Emergency Landing Site Selection Benchmark

• The benchmark defines clear geometric and semantic criteria for identifying safe emergency landing sites using multi-source imagery and expert annotations.
• It integrates classical geometry-based approaches with modern deep learning methods, employing metrics like IoU, Dice coefficient, and precision to quantify performance.
• The framework ensures reproducible research by offering open datasets, standardized evaluation protocols, and transparent baseline methods across diverse aviation scenarios.

Emergency Landing Site Selection (ELSS) Benchmark refers to a standardized suite of datasets, evaluation protocols, and baseline methods for scientifically assessing algorithms designed to identify, rank, and justify potential landing sites for crewed or uncrewed aircraft following a loss-of-thrust or emergency event. ELSS benchmarks systematically measure algorithmic performance in both geometric (flatness/obstacle-based) and semantically-aware (contextual/crowd-aware) settings, supporting reproducibility, ablation, and fair comparison for diverse research communities spanning computer vision, robotics, aviation safety, and large-model interpretability.

1. Fundamental Principles of ELSS Benchmarking

The ELSS benchmark concept encompasses a multi-modal assessment pipeline combining spatial sensing, semantic reasoning, and formalized ground-truth annotation. Core requirements include:

• Multi-source imagery: orthophotos (RGB/NIR), high-resolution DSM/DTM, or top-down RS data
• Geometric suitability: flatness, local slope, roughness, and obstacle-free verification, critically specified using tile-based or gradient-derivative criteria
• Semantic hazard awareness: labeling and exclusion of unsafe sites due to transient or contextual risk (e.g., crowds, schools, dynamic hazards)
• Standardized, open datasets: labeled candidate regions with "safe"/"unsafe" annotation based on expert or regulatory guidelines (e.g., JARUS SORA standards)
• Transparent, formalized metrics: precision, recall, intersection over union (IoU), Dice coefficient, right/wrong-rate for ranking, and computational resource accounting

This multi-faceted approach ensures rigorous, domain-relevant evaluation across UAV, fixed-wing, and infrastructure-free scenarios (Klos et al., 2020, Hua et al., 1 Feb 2026).

2. Benchmark Dataset Construction and Annotation

Rigorous dataset construction is the foundation of ELSS benchmarks.

• Input Layers: Datasets typically integrate digital orthophotos (including RGB and NIR channels at 0.2 m GSD), interpolated DSMs (point clouds, rasterized to 1 m/pixel), and derived layers (slope, roughness, NDVI via PostGIS spatial functions). Semantic classes are extracted from public RS contests or large urban imagery (Klos et al., 2020, Hua et al., 1 Feb 2026).
• Sample Definition: Candidate landing sites are defined as manually labeled polygons of variable square meterage (e.g., 32–256 m²). For each, matched tiles across data layers are generated and further split into square search windows (e.g., 8, 16, 32 m² patches with stride SW/2), maintaining class balance and geographic coverage integrity.
• Annotation Protocols: Ground-truth "safe"/"unsafe" binary labels are assigned, with additional expert labels specifying hazards (dynamic: crowds/vehicles; static: schools, gas stations, transient structures). Inter-annotator agreement is cross-validated to exceed 95% (Hua et al., 1 Feb 2026).
• Geographic Diversity: Datasets span both high-density urban (e.g., ISPRS Potsdam, 0.05 m/px) and peri-urban or rural contexts (e.g., Nanjing, 0.3 m/px), including real and synthetic DSMs (Klos et al., 2020, Hua et al., 1 Feb 2026, Kakaletsis et al., 2021).

This systematic annotation supports robust model evaluation and transfer learning.

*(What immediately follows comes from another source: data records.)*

(** C8, amended: for both example problems each of the raw-pointer
    [eval_f], [eval_phix], [eval_hx], [eval_hu], called with an output
    array that shares no scalar with the object, writes only its output
    array, so that every member of the object and every input array apart
    from the output array keeps its contents; and two calls with the same
    [t], the same members and the same input contents, each with its output
    array apart from its object and its input arrays, leave the same output
    contents.  The size-checked [eval_f], [eval_phix] and [eval_hu] of the
    hexacopter problem throw with nothing written, or find the documented
    sizes and make that raw-pointer call.  The size-checked [eval_hx] is
    not among them: it returns only for an [hx] of [nuc = 6] scalars, and
    the call it then makes assigns twelve. *)
Theorem evaluators_pure_when_output_kept_apart :
  pure_at2 CartpoleObject.sizeof CartpoleObject.object_at
           CartpoleObject.eval_f 4 1 4
  /\ pure_at1 CartpoleObject.sizeof CartpoleObject.object_at
              CartpoleObject.eval_phix 4 4
  /\ pure_at3 CartpoleObject.sizeof CartpoleObject.object_at
              CartpoleObject.eval_hx 4 1 4 4
  /\ pure_at3 CartpoleObject.sizeof CartpoleObject.object_at
              CartpoleObject.eval_hu 4 1 4 1
  /\ pure_at2 HexacopterObject.sizeof HexacopterObject.object_at
              HexacopterObject.eval_f 12 6 12
  /\ pure_at1 HexacopterObject.sizeof HexacopterObject.object_at
              HexacopterObject.eval_phix 12 12
  /\ pure_at3 HexacopterObject.sizeof HexacopterObject.object_at
              HexacopterObject.eval_hx 12 6 12 12
  /\ pure_at3 HexacopterObject.sizeof HexacopterObject.object_at
              HexacopterObject.eval_hu 12 6 12 6
  /\ (forall (this : ptr) (t : Scalar) (x u dx : Vec) (M : mem),
        checked_call (HexacopterObject.Checked.eval_f this t x u dx M) M
          (size x = 12 /\ size u = 6 /\ size dx = 12)%Z
          (HexacopterObject.eval_f this t (data x) (data u) (data dx) M))
  /\ (forall (this : ptr) (t : Scalar) (x phix : Vec) (M : mem),
        checked_call (HexacopterObject.Checked.eval_phix this t x phix M) M
          (size x = 12 /\ size phix = 12)%Z
          (HexacopterObject.eval_phix this t (data x) (data phix) M))
  /\ (forall (this : ptr) (t : Scalar) (x uc lmd hu : Vec) (M : mem),
        checked_call (HexacopterObject.Checked.eval_hu this t x uc lmd hu M) M
          (size x = 12 /\ size uc = 6 /\ size lmd = 12 /\ size hu = 6)%Z
          (HexacopterObject.eval_hu this t (data x) (data uc) (data lmd)
                                    (data hu) M))
  /\ (forall (this : ptr) (t : Scalar) (x uc lmd hx : Vec) (M : mem),
        checked_call (HexacopterObject.Checked.eval_hx this t x uc lmd hx M) M
          (size x = 12 /\ size uc = 6 /\ size lmd = 12 /\ size hx = 6)%Z
          (HexacopterObject.eval_hx this t (data x) (data uc) (data lmd)
                                    (data hx) M)).
Proof.
  split; [exact (pure_at2_intro _ _ cartpole_object_at_agree _ _ _ _ _
                   cartpole_eval_f_pure cartpole_object_eval_f) |].
  split; [exact (pure_at1_intro _ _ cartpole_object_at_agree _ _ _ _
                   cartpole_eval_phix_pure cartpole_object_eval_phix) |].
  split; [exact (pure_at3_intro _ _ cartpole_object_at_agree _ _ _ _ _ _
                   cartpole_eval_hx_pure cartpole_object_eval_hx) |].
  split; [exact (pure_at3_intro _ _ cartpole_object_at_agree _ _ _ _ _ _
                   cartpole_eval_hu_pure cartpole_object_eval_hu) |].
  split; [exact (pure_at2_intro _ _ hexacopter_object_at_agree _ _ _ _ _
                   hexacopter_eval_f_pure hexacopter_object_eval_f) |].
  split; [exact (pure_at1_intro _ _ hexacopter_object_at_agree _ _ _ _
                   hexacopter_eval_phix_pure hexacopter_object_eval_phix) |].
  split; [exact (pure_at3_intro _ _ hexacopter_object_at_agree _ _ _ _ _ _
                   hexacopter_eval_hx_pure hexacopter_object_eval_hx) |].
  split; [exact (pure_at3_intro _ _ hexacopter_object_at_agree _ _ _ _ _ _
                   hexacopter_eval_hu_pure hexacopter_object_eval_hu) |].
  unfold checked_call, HexacopterObject.Checked.eval_f,
    HexacopterObject.Checked.eval_phix, HexacopterObject.Checked.eval_hu,
    HexacopterObject.Checked.eval_hx,
    Hexacopter.nuc, Hexacopter.nx, Hexacopter.nu, Hexacopter.nc.
  cbn [Z.add].
  split; [| split; [| split]]; intros;
    repeat match goal with
           | |- context [negb (Z.eqb ?a ?b)] =>
               destruct (Z.eqb_spec a b); cbn [negb];
               [ | left; eexists; reflexivity ]
           end;
    right; (split; [ repeat split; assumption | reflexivity ]).
Qed.

(** * Further properties of the horizon schedule *)

Section HorizonGrowth.

Import Horizon.

(** X1: a horizon built with [alpha > 0] never shrinks as [t] grows, over
    all of time and not only after the anchor; it never exceeds [Tf]; and
    at or before the anchor [t0] it is not positive. *)
Theorem horizon_growing_over_all_time (Tf alpha t0 : Scalar) (h : Horizon)
    (Hc : ctor Tf alpha t0 = inr h) (Ha : 0 < alpha) :
  (forall t1 t2 : Scalar, t1 <= t2 -> T h t1 <= T h t2)
  /\ (forall t : Scalar, T h t <= Tf)
  /\ (forall t : Scalar, t <= t0 -> T h t <= 0).
Proof.
  apply ctor_inv in Hc as (HTf & HT & Hal & Ht0 & Hflag).
  assert (Hg : time_varying_length_ h = true)
    by (rewrite Hflag; apply Rltb_true, Ha).
  assert (HT' : forall t, T h t = Tf * (1 - exp (- alpha * (t - t0)))).
  { intros t. rewrite T_growing by exact Hg. now rewrite HT, Hal, Ht0. }
  split; [| split].
  - intros t1 t2 Hle. rewrite !HT'.
    assert (He : exp (- alpha * (t2 - t0)) <= exp (- alpha * (t1 - t0)))
      by (apply exp_le_mono; nra).
    nra.
  - intros t. rewrite HT'. pose proof (exp_pos (- alpha * (t - t0))). nra.
  - intros t Ht. rewrite HT'.
    assert (He : 1 <= exp (- alpha * (t - t0))).
    { rewrite <- exp_0. apply exp_le_mono. nra. }
    nra.
Qed.

Lemma horizon_growing_over_all_time_witness :
  (forall t1 t2 : Scalar, t1 <= t2 ->
     T (mkHorizon 1 1 0 (Rltb 0 1)) t1 <= T (mkHorizon 1 1 0 (Rltb 0 1)) t2)
  /\ (forall t : Scalar, T (mkHorizon 1 1 0 (Rltb 0 1)) t <= 1)
  /\ (forall t : Scalar, t <= 0 -> T (mkHorizon 1 1 0 (Rltb 0 1)) t <= 0).
Proof.
  apply (horizon_growing_over_all_time 1 1 0); [apply ctor_ok; lra | lra].
Defined.
(** * Business discovery engine (backend/api_server.py): a shallow embedding

    The development follows the layout of the Python module: the string
    primitives of the Python runtime that the module calls, the candidate
    validators, the enrichment fetcher, the places client, the discovery
    engine with its accumulated state, the final ordering of results and
    the job loop.  Definitions come first, then sample data, then the
    theorems.

    Strings are [String.string]; a character is a code point below 256
    (Latin-1).  On that range [str.lower], [str.strip] and the regular
    expression classes [\s] and [\d] are given exactly as CPython defines
    them, and so is [str.upper] but for the two characters whose capital
    is not in Latin-1.

    Input and output are explicit.  Every request and every sleep is
    appended to the trace of the engine state.  Replies to details
    lookups and page fetches come from an [Internet], which may answer
    the same request differently at different times.  Replies to nearby
    searches come from a finite script, one per request, after which the
    transport fails; a script can be as long as one likes, so every run
    of the program that ends is a run of the model, and the search loop
    is a structural recursion on the script. *)

From Stdlib Require Import ZArith Lia List.
From Stdlib Require Import Strings.String Strings.Ascii.
From Stdlib Require Import Sorting.Sorted Sorting.Permutation.
From stdpp Require Import gmap strings.

Import ListNotations.
Open Scope string_scope.

(* ===================================================================== *)
(** * Python string primitives                                            *)
(* ===================================================================== *)

Module Py.

Definition code (c : ascii) : nat := nat_of_ascii c.

Definition in_range (lo hi : nat) (c : ascii) : bool :=
  (lo <=? code c)%nat && (code c <=? hi)%nat.

(** [str.isspace] on one character, which is also the class [\s] of a
    str pattern: TAB..CR, FS..US, SPACE, NEL (0x85) and NBSP (0xA0). *)
Definition isspace (c : ascii) : bool :=
  in_range 9 13 c || in_range 28 32 c || (code c =? 133)%nat || (code c =? 160)%nat.
Lemma send_each_quiet cn a skip l w :
  script w = [] ->
  (send_each cn a skip l w).2 = None /\ script (send_each cn a skip l w).1 = [].
Proof.
  revert w. induction l as [|[c adv] l IH]; intros w Hw; simpl; [done |].
  destruct (skip c adv); [by apply IH |].
  destruct (write_quiet cn (MUpdate a adv) w Hw) as [Hok Hsc].
  destruct (write cn (MUpdate a adv) w) as [w1 ok]; simpl in *. subst ok.
  by apply IH.
Qed.

(** [abort], field by field. *)
Lemma abort_session s w :
  conn (abort s w).1 = None
  /\ new (abort s w).1 = None
  /\ advertised (abort s w).1 = default (advertised s) (new s)
  /\ closed (abort s w).1 = closed s
  /\ asn (abort s w).1 = asn s /\ peerASN (abort s w).1 = peerASN s
  /\ holdTime (abort s w).1 = holdTime s
  /\ actualHoldTime (abort s w).1 = actualHoldTime s.
Proof.
  unfold abort. destruct s as [? ? ? ? ? ? ? [c|] ? ? [n|]]; simpl; done.
Qed.

Lemma abort_world s w :
  wire (abort s w).2 = wire w
  /\ script (abort s w).2 = script w
  /\ ranges (abort s w).2 = ranges w
  /\ closedConns (abort s w).2
     = match conn s with Some c => c :: closedConns w | None => closedConns w end.
Proof.
  unfold abort. destruct s as [? ? ? ? ? ? ? [c|] ? ? [n|]]; simpl; done.
Qed.

Lemma withdrawals_filter l n :
  withdrawals l n = (fun p => Prefix p.2) <$> filter (fun p => n !! p.1 = None) l.
Proof.
  induction l as [|[c adv] l IH]; simpl; [done |].
  rewrite filter_cons. simpl. destruct (n !! c) eqn:Hn.
  - rewrite decide_False by done. done.
  - rewrite decide_True by done. simpl. by rewrite IH.
Qed.

Lemma abort_session_indep s w w' : (abort s w).1 = (abort s w').1.
Proof. unfold abort. destruct (conn s); simpl; by destruct (new s). Qed.
(** The focus moves to the caller's frame, in [lib.js], while the
    exception widget is open on [app.js]. *)
Lemma focus_elsewhere_keeps_exception_widget_witness :
  let sf := Some (mkStackFrame Sample.callerFrame
                    (Sample.stoppedThread (Some Sample.anException))) in
  let w := Sample.stoppedWorld (Some Sample.anException) in
  exceptionWidget (self (snd (onFocusStackFrame Sample.platform sf w)))
  = Some (mkExceptionWidget Sample.anException (Some 0)).
Proof.
  cbv zeta.
  destruct (@focus_elsewhere_keeps_exception_widget Sample.platform
              (Some (mkStackFrame Sample.callerFrame
                       (Sample.stoppedThread (Some Sample.anException))))
              (Sample.stoppedWorld (Some Sample.anException))) as [H _].
  - intros model Hm (f & Hf & Hu).
    injection Hf as <-. vm_compute in Hm. injection Hm as <-.
    discriminate Hu.
  - rewrite H. vm_compute. reflexivity.
Defined.

(** [onFocusStackFrame] (lines 156-168) for a frame that lies in the file
    the editor shows: the hover is not hidden; the three hover schedulers
    are left as they are. *)
Theorem focus_here_keeps_hover (P : Platform) (sf : option StackFrame)
  (w : World) (model : TextModel) :
  editor_model (host w) = Some model ->
  frameInModel model sf ->
  let w' := snd (onFocusStackFrame P sf w) in
  (forall id, scheduler_isDisposed id = true ->
     schedulers (self w') id = schedulers (self w) id) /\
  ~ In HoverWidget_hide (newCalls w w').
Proof.
  intros Hm (f & -> & Hu). cbv zeta.
  assert (H : within keepsHoverTimers w
                (snd (onFocusStackFrame P (Some f) w))).
  { unfold onFocusStackFrame. rewrite run_bind_ask.
    destruct (faults _ _ _).
    - cbn [snd]. repeat split; cbn; try tauto.
      exists [Editor_getModel]. split; [reflexivity|].
      repeat constructor. cbn. discriminate.
    - refine (within_trans (b := logged Editor_getModel w) _ _).
      + repeat split; cbn; try tauto.
        exists [Editor_getModel]. split; [reflexivity|].
        repeat constructor. cbn. discriminate.
      + cbn [host logged]. rewrite Hm, <- Hu, String.eqb_refl.
        match goal with
        | |- within _ ?w0 (snd (?m ?w0)) =>
            assert (Hs : stays keepsHoverTimers m); [|apply Hs]
        end.
        stays_steps;
          lazymatch goal with
          | |- allows _ _ => cbn; discriminate
          | |- counts _ => exact I
          | |- keeps _ _ _ =>
              cbn; intros id Hid; destruct id; try discriminate Hid;
              reflexivity
          | |- _ => idtac
          end. }
  destruct H as (_ & Hk & (calls & Hc & Hall) & _).
  split; [exact Hk|]. rewrite (@newCalls_app _ _ _ Hc).
  intros Hin. rewrite Forall_forall in Hall. now apply (Hall _ Hin).
Qed.

(** The focus moves to the top frame, in [app.js], while the mouse rests
    on [x] and the hover timer runs. *)
Lemma focus_here_keeps_hover_witness :
  let sf := Some (mkStackFrame Sample.topFrame (Sample.stoppedThread None)) in
  let w := snd (deliver Sample.platform (MouseMove Scene.overX)
                  (Sample.stoppedWorld None)) in
  schedulers (self (snd (onFocusStackFrame Sample.platform sf w))) ShowHover
  = schedulers (self w) ShowHover.
Proof.
  cbv zeta.
  destruct (@focus_here_keeps_hover Sample.platform
              (Some (mkStackFrame Sample.topFrame (Sample.stoppedThread None)))
              (snd (deliver Sample.platform (MouseMove Scene.overX)
                      (Sample.stoppedWorld None)))
              Sample.model) as [H _].
  - vm_compute. reflexivity.
  - eexists. split; reflexivity.
  - exact (H ShowHover eq_refl).
Defined.

(** ** The word map lists every occurrence *)

Lemma Map_get_set_same (V : Type) (m : JsMap string V) k v :
  Map_get String.eqb (Map_set String.eqb m k v) k = Some v.
Proof.
  induction m as [|[k' v'] m IH]; cbn.
  - now rewrite String.eqb_refl.
  - destruct (String.eqb_spec k' k) as [->|Hne]; cbn.
    + now rewrite String.eqb_refl.
    + destruct (String.eqb_spec k' k); [contradiction | exact IH].
Qed.

Lemma Map_get_set_other (V : Type) (m : JsMap string V) k v k0 :
  k0 <> k ->
  Map_get String.eqb (Map_set String.eqb m k v) k0
  = Map_get String.eqb m k0.
Proof.
  intros Hne. induction m as [|[k' v'] m IH]; cbn.
  - destruct (String.eqb_spec k k0); [now subst | reflexivity].
  - destruct (String.eqb_spec k' k) as [->|Hk]; cbn.
    + destruct (String.eqb_spec k k0); [now subst | reflexivity].
    + destruct (String.eqb_spec k' k0); [reflexivity | exact IH].
Qed.

(** The map lists the position [p] for [word]. *)
Definition listed (m : WordMap) (word : string) (p : Position) : Prop :=
  exists positions,
    Map_get String.eqb m word = Some positions /\ In p positions.

Section WordMapComplete.
Variable P : Platform.

Lemma addTokenWord_keeps (line : nat) (content : string) (m : WordMap)
  (t : Token) (word : string) (p : Position) :
  listed m word p -> listed (addTokenWord P line content m t) word p.
Proof.
  intros (ps & Hget & Hin). unfold addTokenWord.
  destruct (tokenType t); try (now exists ps).
  destruct (DEFAULT_WORD_REGEXP_exec P _) as [word'|]; [|now exists ps].
  unfold Map_has.
  destruct (String.eqb_spec word' word) as [->|Hne].
  - rewrite Hget, Hget. exists (ps ++ [mkPosition (Z.of_nat line)
                                         (Z.of_nat (tokenStartOffset t))]).
    split; [apply Map_get_set_same | apply in_or_app; now left].
  - assert (Hne' : word <> word') by congruence.
    destruct (Map_get String.eqb m word') as [ps'|] eqn:Hw.
    + rewrite Hw. exists ps. now rewrite Map_get_set_other.
    + rewrite Map_get_set_same. exists ps.
      now rewrite !Map_get_set_other.
Qed.

Lemma addTokenWord_adds (line : nat) (content : string) (m : WordMap)
  (t : Token) (word : string) :
  tokenType t = TokenOther ->
  DEFAULT_WORD_REGEXP_exec P
    (String_substring content (tokenStartOffset t) (tokenEndOffset t))
  = Some word ->
  listed (addTokenWord P line content m t) word
    (mkPosition (Z.of_nat line) (Z.of_nat (tokenStartOffset t))).
Proof.
  intros Hty Hw. unfold addTokenWord. rewrite Hty, Hw. unfold Map_has.
  destruct (Map_get String.eqb m word) as [ps|] eqn:Hget.
  - rewrite Hget. eexists. split; [apply Map_get_set_same|].
    apply in_or_app. right. now left.
  - rewrite Map_get_set_same. eexists.
    split; [apply Map_get_set_same | now left].
Qed.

3. Core Algorithmic Workflows and Baseline Methods

Benchmark protocols specify both classical and deep-learning–based workflows:

• Geometric Baselines: Methods apply local-slope estimation (via Sobel gradient, Eqn. 1 in (Kakaletsis et al., 2021)), global thresholding on slope (T_slope~5–10°), connected-components analysis to isolate contiguous, flat candidate regions, and height-difference masks for obstacle exclusion. Minimum area constraints (A_min, e.g., ≥25 m²) enforce candidate suitability.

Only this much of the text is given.